▸ TASK GOAL
Filter out every line below that lacks "FailureRecorded", and copy the rest.
################
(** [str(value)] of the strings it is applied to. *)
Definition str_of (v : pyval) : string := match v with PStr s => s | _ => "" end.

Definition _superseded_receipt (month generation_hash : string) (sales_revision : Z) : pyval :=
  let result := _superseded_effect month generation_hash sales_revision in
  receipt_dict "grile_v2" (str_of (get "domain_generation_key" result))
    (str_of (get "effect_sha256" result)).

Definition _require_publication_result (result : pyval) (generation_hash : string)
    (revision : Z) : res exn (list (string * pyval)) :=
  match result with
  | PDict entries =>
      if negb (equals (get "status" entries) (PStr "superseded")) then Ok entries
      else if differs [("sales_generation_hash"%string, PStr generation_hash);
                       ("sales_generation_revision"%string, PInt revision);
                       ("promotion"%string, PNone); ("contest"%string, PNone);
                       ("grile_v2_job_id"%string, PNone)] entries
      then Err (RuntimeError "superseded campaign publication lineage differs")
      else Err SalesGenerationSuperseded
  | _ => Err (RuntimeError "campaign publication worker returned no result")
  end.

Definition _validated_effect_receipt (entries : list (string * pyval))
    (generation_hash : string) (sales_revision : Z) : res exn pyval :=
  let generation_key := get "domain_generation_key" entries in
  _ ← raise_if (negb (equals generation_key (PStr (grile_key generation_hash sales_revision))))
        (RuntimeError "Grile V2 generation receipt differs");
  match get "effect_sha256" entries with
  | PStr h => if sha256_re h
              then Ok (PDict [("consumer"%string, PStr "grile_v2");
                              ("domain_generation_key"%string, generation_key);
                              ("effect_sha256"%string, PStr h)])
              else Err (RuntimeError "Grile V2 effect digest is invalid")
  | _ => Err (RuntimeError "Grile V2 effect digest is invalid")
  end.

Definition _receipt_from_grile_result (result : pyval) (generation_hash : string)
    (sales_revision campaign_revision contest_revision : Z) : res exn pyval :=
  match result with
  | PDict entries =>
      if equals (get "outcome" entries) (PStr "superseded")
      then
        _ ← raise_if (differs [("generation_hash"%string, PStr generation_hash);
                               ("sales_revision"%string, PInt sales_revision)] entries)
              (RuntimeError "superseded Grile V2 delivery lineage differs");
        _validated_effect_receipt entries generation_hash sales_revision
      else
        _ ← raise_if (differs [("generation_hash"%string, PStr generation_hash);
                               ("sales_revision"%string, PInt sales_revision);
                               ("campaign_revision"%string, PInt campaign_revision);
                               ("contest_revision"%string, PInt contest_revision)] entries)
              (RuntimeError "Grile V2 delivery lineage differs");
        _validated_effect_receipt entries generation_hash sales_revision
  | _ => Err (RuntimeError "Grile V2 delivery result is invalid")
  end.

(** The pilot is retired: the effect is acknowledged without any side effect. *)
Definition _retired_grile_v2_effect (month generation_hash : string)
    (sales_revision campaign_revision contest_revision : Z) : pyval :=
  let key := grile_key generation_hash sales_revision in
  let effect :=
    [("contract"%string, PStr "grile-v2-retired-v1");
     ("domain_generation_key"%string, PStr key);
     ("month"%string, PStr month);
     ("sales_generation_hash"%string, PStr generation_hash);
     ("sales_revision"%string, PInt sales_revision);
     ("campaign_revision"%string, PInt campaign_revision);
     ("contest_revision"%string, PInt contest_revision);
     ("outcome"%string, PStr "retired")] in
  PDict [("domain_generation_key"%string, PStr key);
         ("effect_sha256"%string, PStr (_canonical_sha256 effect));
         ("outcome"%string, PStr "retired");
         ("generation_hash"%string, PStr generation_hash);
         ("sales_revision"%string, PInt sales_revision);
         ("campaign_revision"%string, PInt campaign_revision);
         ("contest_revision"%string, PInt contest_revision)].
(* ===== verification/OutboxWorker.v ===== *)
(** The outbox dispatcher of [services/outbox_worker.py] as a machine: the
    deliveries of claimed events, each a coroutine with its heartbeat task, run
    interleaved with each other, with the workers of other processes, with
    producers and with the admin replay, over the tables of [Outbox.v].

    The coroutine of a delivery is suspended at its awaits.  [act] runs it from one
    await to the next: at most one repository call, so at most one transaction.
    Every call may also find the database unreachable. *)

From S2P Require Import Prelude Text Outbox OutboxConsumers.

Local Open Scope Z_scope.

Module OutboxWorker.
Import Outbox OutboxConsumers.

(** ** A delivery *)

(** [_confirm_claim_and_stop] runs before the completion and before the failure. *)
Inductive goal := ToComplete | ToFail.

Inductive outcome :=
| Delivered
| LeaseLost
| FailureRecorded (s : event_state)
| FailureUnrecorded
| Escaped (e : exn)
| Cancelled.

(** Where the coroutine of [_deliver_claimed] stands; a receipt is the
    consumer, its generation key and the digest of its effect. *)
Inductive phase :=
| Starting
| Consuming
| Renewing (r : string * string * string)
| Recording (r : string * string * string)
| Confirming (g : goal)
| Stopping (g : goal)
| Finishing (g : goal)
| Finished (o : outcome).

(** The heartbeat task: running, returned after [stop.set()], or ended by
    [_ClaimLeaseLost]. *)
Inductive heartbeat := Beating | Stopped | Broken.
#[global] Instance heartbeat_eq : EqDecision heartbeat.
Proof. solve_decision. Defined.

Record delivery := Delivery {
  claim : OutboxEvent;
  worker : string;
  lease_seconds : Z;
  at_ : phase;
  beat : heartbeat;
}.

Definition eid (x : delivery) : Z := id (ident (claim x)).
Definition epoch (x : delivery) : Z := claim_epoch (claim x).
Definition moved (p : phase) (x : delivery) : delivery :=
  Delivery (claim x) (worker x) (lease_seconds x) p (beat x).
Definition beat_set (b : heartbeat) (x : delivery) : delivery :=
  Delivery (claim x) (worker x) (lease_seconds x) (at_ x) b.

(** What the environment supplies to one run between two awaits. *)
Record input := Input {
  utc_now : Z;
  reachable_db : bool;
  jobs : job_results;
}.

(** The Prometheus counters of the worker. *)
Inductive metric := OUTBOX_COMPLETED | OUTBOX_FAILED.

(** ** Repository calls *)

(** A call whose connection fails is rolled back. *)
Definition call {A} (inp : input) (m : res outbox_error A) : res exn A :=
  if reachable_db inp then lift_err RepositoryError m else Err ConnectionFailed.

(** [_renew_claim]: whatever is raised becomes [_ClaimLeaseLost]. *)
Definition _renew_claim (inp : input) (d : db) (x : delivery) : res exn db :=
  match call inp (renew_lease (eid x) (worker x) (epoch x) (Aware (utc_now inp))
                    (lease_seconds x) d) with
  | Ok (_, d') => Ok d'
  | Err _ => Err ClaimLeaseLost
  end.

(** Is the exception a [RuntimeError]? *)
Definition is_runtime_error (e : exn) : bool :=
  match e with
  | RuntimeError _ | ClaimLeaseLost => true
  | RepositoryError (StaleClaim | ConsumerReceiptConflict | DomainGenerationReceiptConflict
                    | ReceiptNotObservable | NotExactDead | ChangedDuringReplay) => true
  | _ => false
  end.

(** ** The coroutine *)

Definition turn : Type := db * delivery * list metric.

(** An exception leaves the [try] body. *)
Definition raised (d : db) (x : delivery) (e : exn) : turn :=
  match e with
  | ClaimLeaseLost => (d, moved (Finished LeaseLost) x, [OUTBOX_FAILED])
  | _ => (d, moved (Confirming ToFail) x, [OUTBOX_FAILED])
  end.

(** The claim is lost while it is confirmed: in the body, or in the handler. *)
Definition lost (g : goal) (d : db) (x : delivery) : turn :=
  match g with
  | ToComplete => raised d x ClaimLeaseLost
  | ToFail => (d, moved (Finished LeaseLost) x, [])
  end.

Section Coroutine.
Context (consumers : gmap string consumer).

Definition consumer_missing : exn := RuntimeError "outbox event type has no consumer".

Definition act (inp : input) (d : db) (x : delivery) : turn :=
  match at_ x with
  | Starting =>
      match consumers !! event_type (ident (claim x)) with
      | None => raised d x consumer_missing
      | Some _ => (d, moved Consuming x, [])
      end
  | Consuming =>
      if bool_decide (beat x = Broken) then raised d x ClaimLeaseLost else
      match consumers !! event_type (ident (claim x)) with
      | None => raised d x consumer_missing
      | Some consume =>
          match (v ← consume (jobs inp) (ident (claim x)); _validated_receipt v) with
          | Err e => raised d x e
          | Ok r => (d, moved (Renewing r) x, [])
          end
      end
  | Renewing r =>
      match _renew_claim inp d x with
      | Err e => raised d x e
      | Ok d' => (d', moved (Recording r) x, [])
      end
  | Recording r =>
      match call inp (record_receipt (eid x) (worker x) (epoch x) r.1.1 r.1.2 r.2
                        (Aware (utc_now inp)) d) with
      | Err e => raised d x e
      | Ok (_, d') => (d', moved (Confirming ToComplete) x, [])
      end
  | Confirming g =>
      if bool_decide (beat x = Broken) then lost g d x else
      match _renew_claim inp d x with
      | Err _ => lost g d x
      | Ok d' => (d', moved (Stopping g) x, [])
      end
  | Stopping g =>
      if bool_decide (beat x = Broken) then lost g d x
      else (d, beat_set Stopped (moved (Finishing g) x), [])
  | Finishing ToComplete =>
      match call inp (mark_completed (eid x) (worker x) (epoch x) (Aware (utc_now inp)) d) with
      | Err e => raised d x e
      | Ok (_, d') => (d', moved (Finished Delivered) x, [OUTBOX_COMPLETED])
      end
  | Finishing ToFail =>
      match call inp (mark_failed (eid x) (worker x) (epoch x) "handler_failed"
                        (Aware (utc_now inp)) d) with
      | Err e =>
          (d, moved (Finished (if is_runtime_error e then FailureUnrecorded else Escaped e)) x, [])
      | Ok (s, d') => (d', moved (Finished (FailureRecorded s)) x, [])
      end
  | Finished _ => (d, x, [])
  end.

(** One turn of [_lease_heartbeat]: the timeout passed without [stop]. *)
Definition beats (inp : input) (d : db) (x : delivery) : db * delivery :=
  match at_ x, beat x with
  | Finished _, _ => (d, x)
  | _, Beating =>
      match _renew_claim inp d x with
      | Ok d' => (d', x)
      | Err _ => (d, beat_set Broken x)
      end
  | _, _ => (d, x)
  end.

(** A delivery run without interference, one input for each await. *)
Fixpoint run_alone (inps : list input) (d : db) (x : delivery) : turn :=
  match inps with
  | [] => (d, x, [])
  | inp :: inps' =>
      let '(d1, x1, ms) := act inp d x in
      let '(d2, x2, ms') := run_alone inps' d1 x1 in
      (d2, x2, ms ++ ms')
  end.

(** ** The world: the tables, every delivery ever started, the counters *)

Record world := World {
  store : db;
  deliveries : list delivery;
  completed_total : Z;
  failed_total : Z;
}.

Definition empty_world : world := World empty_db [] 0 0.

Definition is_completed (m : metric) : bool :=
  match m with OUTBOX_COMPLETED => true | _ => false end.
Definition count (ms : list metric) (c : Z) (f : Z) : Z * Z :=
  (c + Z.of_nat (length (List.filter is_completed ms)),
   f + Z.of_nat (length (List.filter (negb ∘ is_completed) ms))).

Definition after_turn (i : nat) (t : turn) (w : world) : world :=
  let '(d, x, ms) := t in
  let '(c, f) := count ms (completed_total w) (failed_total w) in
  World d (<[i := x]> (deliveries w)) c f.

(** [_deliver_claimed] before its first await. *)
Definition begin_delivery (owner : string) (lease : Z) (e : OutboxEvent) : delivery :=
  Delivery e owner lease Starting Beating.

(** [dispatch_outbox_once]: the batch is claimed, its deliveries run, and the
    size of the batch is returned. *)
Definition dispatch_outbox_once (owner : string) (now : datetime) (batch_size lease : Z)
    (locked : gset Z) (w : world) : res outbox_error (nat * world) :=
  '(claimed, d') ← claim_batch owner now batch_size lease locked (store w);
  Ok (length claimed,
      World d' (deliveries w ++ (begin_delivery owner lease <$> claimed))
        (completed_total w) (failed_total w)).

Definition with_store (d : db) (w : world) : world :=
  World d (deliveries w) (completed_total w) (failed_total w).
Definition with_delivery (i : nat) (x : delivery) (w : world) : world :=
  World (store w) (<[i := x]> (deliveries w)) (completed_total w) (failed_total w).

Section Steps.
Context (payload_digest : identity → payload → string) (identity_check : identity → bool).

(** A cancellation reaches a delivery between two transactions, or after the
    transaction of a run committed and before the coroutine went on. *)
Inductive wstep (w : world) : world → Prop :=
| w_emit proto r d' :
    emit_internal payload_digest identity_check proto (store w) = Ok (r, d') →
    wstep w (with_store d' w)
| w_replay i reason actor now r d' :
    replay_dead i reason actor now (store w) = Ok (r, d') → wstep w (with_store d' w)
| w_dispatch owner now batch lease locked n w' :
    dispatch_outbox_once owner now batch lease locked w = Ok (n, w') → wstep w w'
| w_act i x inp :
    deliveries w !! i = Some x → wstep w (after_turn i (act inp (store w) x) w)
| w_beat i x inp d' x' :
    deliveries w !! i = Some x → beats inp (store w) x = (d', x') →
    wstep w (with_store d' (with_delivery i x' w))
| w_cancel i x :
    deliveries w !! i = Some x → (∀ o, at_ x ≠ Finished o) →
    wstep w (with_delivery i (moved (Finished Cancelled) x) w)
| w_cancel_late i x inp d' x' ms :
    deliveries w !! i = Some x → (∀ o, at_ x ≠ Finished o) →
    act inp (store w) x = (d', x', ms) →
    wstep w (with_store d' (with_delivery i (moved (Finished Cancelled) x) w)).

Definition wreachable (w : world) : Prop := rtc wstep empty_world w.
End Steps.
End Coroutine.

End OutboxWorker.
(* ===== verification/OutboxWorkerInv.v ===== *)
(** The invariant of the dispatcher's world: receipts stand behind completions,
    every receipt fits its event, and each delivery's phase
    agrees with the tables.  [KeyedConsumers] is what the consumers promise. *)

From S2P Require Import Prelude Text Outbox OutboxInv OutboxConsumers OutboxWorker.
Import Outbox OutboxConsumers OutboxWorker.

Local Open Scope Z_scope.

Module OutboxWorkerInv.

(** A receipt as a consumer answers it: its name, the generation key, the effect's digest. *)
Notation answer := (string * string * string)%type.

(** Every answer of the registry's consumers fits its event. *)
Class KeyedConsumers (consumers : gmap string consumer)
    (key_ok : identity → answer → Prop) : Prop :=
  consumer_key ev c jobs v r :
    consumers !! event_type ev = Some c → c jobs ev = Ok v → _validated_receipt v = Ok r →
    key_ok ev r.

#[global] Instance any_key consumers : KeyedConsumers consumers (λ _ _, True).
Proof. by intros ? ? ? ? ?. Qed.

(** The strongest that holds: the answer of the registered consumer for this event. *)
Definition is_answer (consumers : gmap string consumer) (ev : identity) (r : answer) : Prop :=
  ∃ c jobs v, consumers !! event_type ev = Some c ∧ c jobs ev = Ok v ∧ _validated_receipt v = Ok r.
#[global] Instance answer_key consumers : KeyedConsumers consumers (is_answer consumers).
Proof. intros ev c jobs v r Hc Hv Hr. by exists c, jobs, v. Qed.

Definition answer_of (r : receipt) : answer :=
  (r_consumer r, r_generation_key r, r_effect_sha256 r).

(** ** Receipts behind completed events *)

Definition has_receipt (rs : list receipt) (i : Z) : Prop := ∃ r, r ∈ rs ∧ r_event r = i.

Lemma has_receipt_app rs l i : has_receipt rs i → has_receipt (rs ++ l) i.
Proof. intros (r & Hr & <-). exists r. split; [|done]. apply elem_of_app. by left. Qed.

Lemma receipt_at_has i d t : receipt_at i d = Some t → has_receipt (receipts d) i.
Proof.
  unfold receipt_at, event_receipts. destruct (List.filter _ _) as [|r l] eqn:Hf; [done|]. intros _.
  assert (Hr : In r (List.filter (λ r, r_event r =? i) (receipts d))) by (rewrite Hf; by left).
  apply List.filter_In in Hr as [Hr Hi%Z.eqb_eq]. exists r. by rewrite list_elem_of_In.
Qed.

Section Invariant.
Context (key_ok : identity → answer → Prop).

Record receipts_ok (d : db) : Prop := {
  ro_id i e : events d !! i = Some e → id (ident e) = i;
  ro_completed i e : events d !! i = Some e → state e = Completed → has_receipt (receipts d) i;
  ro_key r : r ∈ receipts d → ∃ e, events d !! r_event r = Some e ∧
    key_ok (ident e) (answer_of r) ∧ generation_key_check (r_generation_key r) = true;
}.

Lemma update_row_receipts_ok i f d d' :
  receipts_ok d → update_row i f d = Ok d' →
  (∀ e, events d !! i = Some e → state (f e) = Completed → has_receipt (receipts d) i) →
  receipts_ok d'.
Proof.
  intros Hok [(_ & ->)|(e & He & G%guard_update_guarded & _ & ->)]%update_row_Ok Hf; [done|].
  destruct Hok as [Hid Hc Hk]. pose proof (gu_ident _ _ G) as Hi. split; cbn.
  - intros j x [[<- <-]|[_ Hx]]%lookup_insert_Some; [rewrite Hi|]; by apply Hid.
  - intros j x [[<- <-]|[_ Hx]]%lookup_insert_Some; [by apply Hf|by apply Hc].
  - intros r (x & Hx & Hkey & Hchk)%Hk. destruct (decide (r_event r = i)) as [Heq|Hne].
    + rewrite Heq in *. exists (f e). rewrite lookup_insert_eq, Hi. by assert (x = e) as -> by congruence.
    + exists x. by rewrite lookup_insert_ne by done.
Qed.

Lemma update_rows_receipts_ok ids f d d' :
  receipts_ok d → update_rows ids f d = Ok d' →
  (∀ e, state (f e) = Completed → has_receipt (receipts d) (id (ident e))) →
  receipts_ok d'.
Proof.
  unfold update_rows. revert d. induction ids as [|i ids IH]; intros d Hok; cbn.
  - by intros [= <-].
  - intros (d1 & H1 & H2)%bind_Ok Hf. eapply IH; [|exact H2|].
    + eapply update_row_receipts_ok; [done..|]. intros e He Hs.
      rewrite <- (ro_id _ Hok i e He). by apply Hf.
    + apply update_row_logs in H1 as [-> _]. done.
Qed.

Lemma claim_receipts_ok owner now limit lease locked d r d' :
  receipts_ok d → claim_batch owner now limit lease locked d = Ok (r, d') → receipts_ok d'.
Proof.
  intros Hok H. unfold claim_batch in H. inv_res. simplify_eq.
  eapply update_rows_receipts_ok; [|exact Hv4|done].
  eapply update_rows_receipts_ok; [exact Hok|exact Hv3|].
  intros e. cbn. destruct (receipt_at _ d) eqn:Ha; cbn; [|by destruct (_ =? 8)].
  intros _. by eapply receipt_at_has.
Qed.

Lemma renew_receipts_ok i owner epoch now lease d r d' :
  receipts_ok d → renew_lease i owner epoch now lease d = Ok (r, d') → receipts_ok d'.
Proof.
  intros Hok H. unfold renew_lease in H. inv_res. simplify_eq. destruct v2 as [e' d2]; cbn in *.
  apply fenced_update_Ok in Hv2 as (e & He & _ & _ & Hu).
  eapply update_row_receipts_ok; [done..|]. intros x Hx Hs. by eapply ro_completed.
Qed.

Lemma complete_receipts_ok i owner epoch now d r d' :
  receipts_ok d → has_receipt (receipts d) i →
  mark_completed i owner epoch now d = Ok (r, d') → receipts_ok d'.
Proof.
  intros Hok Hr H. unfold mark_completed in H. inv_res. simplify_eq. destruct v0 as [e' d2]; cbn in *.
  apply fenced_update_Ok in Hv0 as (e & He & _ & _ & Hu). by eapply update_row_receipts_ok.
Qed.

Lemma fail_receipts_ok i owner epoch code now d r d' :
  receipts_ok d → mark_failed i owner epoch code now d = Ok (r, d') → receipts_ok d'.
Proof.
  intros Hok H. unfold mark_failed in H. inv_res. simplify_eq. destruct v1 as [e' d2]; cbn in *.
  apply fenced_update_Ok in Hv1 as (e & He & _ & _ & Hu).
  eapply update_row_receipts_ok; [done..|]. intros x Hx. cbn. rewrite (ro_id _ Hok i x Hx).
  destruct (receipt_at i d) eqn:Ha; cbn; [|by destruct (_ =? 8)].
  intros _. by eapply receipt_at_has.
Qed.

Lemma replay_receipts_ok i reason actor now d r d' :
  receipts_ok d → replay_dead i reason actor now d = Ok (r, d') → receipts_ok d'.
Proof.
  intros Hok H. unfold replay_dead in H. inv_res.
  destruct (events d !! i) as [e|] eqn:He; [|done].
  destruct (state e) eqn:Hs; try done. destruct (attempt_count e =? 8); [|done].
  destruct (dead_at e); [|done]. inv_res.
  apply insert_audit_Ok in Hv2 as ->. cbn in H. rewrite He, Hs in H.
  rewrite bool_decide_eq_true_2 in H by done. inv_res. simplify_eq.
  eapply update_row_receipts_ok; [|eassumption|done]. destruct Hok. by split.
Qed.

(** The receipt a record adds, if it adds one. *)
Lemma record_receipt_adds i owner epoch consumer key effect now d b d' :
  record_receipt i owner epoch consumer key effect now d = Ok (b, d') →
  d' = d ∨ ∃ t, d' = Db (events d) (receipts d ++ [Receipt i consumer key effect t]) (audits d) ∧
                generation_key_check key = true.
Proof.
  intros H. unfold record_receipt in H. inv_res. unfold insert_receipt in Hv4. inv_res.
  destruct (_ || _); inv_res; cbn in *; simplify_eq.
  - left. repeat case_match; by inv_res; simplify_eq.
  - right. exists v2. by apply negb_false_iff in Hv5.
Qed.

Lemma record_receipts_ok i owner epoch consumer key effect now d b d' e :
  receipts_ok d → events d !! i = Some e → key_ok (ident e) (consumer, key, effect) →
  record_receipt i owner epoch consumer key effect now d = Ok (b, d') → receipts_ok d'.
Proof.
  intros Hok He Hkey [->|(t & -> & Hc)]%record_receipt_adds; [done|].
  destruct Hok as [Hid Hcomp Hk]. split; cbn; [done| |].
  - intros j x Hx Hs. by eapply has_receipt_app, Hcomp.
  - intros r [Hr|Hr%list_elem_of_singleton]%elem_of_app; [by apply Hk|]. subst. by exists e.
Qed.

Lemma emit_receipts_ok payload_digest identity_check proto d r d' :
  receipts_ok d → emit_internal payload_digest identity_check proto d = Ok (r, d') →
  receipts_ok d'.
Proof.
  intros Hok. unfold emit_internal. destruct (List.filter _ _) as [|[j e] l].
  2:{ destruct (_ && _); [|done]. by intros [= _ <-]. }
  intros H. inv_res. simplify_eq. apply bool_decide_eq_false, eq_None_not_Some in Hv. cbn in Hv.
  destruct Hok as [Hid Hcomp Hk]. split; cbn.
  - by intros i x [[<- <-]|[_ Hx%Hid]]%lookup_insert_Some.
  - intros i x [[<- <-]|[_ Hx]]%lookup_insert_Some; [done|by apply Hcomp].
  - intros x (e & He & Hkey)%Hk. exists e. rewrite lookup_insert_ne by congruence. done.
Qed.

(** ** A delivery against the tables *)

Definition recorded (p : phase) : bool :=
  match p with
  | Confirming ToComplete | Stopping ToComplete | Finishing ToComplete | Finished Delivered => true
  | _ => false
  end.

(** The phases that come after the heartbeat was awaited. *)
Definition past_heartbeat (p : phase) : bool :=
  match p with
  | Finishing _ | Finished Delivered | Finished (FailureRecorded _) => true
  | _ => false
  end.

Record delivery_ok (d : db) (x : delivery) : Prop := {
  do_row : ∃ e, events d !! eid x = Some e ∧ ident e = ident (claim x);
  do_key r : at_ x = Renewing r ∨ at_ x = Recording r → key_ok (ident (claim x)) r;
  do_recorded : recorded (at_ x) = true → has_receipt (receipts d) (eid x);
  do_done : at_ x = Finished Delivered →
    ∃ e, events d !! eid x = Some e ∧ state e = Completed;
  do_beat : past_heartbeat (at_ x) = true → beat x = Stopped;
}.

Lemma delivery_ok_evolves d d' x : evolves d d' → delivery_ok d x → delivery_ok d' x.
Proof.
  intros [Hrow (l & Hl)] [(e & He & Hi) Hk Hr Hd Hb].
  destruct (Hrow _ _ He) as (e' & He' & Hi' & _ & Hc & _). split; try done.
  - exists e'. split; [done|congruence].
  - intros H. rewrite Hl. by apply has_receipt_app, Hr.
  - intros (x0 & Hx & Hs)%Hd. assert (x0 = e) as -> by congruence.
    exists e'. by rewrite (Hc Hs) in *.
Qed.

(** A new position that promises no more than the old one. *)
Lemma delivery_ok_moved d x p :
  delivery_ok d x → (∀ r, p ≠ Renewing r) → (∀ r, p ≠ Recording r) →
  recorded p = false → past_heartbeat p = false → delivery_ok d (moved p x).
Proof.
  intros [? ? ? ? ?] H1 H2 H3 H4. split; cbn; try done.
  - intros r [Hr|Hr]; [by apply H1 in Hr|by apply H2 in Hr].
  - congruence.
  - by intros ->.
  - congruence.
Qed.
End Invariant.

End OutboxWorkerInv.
################
▸ ANSWER SECTION
| FailureRecorded (s : event_state)
      | Ok (s, d') => (d', moved (Finished (FailureRecorded s)) x, [])
  | Finishing _ | Finished Delivered | Finished (FailureRecorded _) => true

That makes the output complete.